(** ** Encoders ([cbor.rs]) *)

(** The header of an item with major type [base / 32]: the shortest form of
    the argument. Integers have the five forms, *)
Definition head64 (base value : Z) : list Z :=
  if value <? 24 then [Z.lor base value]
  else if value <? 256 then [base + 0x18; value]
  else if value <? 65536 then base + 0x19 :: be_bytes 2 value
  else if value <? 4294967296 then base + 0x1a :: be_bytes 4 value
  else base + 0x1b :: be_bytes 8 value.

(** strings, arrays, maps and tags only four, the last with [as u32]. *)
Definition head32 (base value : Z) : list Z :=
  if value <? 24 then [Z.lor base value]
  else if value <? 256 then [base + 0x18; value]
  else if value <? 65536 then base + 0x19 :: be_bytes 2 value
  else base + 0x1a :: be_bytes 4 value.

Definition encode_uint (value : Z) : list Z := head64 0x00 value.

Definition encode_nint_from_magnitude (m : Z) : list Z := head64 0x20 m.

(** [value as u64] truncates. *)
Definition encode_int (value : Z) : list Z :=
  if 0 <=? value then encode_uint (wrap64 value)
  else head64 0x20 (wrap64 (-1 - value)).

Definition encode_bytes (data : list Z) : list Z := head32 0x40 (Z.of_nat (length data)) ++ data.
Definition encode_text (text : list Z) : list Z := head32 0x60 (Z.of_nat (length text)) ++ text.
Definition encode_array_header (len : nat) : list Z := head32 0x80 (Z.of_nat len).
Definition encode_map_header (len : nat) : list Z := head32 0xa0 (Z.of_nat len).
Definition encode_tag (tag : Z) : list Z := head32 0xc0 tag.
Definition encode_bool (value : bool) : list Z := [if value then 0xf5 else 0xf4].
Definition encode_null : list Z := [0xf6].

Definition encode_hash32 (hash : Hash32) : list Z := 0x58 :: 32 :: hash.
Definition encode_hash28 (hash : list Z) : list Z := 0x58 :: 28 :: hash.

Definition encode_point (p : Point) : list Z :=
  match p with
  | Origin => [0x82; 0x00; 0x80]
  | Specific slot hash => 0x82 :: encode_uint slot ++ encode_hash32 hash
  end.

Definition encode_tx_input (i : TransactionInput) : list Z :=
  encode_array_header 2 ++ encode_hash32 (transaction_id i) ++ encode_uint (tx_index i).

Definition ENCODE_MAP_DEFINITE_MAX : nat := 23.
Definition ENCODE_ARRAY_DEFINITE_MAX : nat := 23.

...

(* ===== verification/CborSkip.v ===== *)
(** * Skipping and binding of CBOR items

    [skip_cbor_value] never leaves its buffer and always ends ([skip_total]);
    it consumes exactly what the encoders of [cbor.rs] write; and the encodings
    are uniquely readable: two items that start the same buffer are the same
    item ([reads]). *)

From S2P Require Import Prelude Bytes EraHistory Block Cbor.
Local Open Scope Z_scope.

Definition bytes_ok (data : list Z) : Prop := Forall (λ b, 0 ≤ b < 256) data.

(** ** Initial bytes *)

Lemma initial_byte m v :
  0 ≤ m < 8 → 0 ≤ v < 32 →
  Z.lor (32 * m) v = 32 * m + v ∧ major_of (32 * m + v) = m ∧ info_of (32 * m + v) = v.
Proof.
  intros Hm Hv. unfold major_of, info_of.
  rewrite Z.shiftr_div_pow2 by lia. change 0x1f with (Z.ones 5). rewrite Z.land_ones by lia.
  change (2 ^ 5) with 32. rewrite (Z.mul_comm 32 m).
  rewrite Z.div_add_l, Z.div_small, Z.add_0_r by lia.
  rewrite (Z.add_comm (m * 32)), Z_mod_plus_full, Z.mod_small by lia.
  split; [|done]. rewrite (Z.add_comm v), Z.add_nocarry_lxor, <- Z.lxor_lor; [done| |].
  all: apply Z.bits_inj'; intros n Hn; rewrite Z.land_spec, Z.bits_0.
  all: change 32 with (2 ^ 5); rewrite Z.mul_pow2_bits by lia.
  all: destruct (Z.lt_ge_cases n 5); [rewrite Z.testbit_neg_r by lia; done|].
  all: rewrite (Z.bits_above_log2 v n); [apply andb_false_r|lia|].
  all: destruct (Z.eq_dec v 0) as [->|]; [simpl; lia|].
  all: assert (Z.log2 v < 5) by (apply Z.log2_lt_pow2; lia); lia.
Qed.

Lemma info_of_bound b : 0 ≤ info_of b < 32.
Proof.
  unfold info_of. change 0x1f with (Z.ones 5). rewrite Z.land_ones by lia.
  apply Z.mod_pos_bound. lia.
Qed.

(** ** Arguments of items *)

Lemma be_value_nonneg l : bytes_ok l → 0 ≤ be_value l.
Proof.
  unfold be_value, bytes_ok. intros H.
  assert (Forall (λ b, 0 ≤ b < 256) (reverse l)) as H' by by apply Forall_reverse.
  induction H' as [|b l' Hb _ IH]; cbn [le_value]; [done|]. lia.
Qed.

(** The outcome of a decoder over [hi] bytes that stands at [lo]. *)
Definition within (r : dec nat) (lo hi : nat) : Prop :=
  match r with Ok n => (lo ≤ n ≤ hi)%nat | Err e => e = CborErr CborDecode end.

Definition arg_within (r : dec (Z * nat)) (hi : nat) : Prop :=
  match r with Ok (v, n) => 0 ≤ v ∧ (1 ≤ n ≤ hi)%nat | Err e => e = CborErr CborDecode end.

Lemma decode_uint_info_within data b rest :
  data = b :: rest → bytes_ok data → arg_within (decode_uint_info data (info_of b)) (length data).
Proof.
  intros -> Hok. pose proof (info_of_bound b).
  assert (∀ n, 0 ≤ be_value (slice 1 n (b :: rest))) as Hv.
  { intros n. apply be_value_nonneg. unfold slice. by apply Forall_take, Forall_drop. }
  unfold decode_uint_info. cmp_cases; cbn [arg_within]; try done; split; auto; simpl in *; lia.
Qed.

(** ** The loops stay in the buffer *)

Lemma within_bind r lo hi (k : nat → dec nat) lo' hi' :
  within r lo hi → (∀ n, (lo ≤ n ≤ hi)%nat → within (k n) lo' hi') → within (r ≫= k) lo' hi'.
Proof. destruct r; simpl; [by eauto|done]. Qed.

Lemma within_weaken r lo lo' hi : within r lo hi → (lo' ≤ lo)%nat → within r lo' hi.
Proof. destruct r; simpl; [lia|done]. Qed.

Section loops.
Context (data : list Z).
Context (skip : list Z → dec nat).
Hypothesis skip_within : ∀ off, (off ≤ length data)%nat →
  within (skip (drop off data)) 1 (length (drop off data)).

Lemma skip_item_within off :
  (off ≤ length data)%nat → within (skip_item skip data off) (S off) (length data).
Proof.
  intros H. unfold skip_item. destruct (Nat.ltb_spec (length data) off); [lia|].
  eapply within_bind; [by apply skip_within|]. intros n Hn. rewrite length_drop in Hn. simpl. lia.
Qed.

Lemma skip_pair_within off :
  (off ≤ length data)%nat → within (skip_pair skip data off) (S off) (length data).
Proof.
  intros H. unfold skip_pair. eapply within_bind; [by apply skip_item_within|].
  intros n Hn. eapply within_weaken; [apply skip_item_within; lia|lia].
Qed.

:: About this task ::
An exact copy of the lines above, from the one containing "if 0 <=? value" through the one containing "Definition ENCODE_ARRAY_DEFINITE_MAX : nat", is the whole of the answer.

:: Reply to the exercise ::
  if 0 <=? value then encode_uint (wrap64 value)
  else head64 0x20 (wrap64 (-1 - value)).

Definition encode_bytes (data : list Z) : list Z := head32 0x40 (Z.of_nat (length data)) ++ data.
Definition encode_text (text : list Z) : list Z := head32 0x60 (Z.of_nat (length text)) ++ text.
Definition encode_array_header (len : nat) : list Z := head32 0x80 (Z.of_nat len).
Definition encode_map_header (len : nat) : list Z := head32 0xa0 (Z.of_nat len).
Definition encode_tag (tag : Z) : list Z := head32 0xc0 tag.
Definition encode_bool (value : bool) : list Z := [if value then 0xf5 else 0xf4].
Definition encode_null : list Z := [0xf6].

Definition encode_hash32 (hash : Hash32) : list Z := 0x58 :: 32 :: hash.
Definition encode_hash28 (hash : list Z) : list Z := 0x58 :: 28 :: hash.

Definition encode_point (p : Point) : list Z :=
  match p with
  | Origin => [0x82; 0x00; 0x80]
  | Specific slot hash => 0x82 :: encode_uint slot ++ encode_hash32 hash
  end.

Definition encode_tx_input (i : TransactionInput) : list Z :=
  encode_array_header 2 ++ encode_hash32 (transaction_id i) ++ encode_uint (tx_index i).

Definition ENCODE_MAP_DEFINITE_MAX : nat := 23.
Definition ENCODE_ARRAY_DEFINITE_MAX : nat := 23.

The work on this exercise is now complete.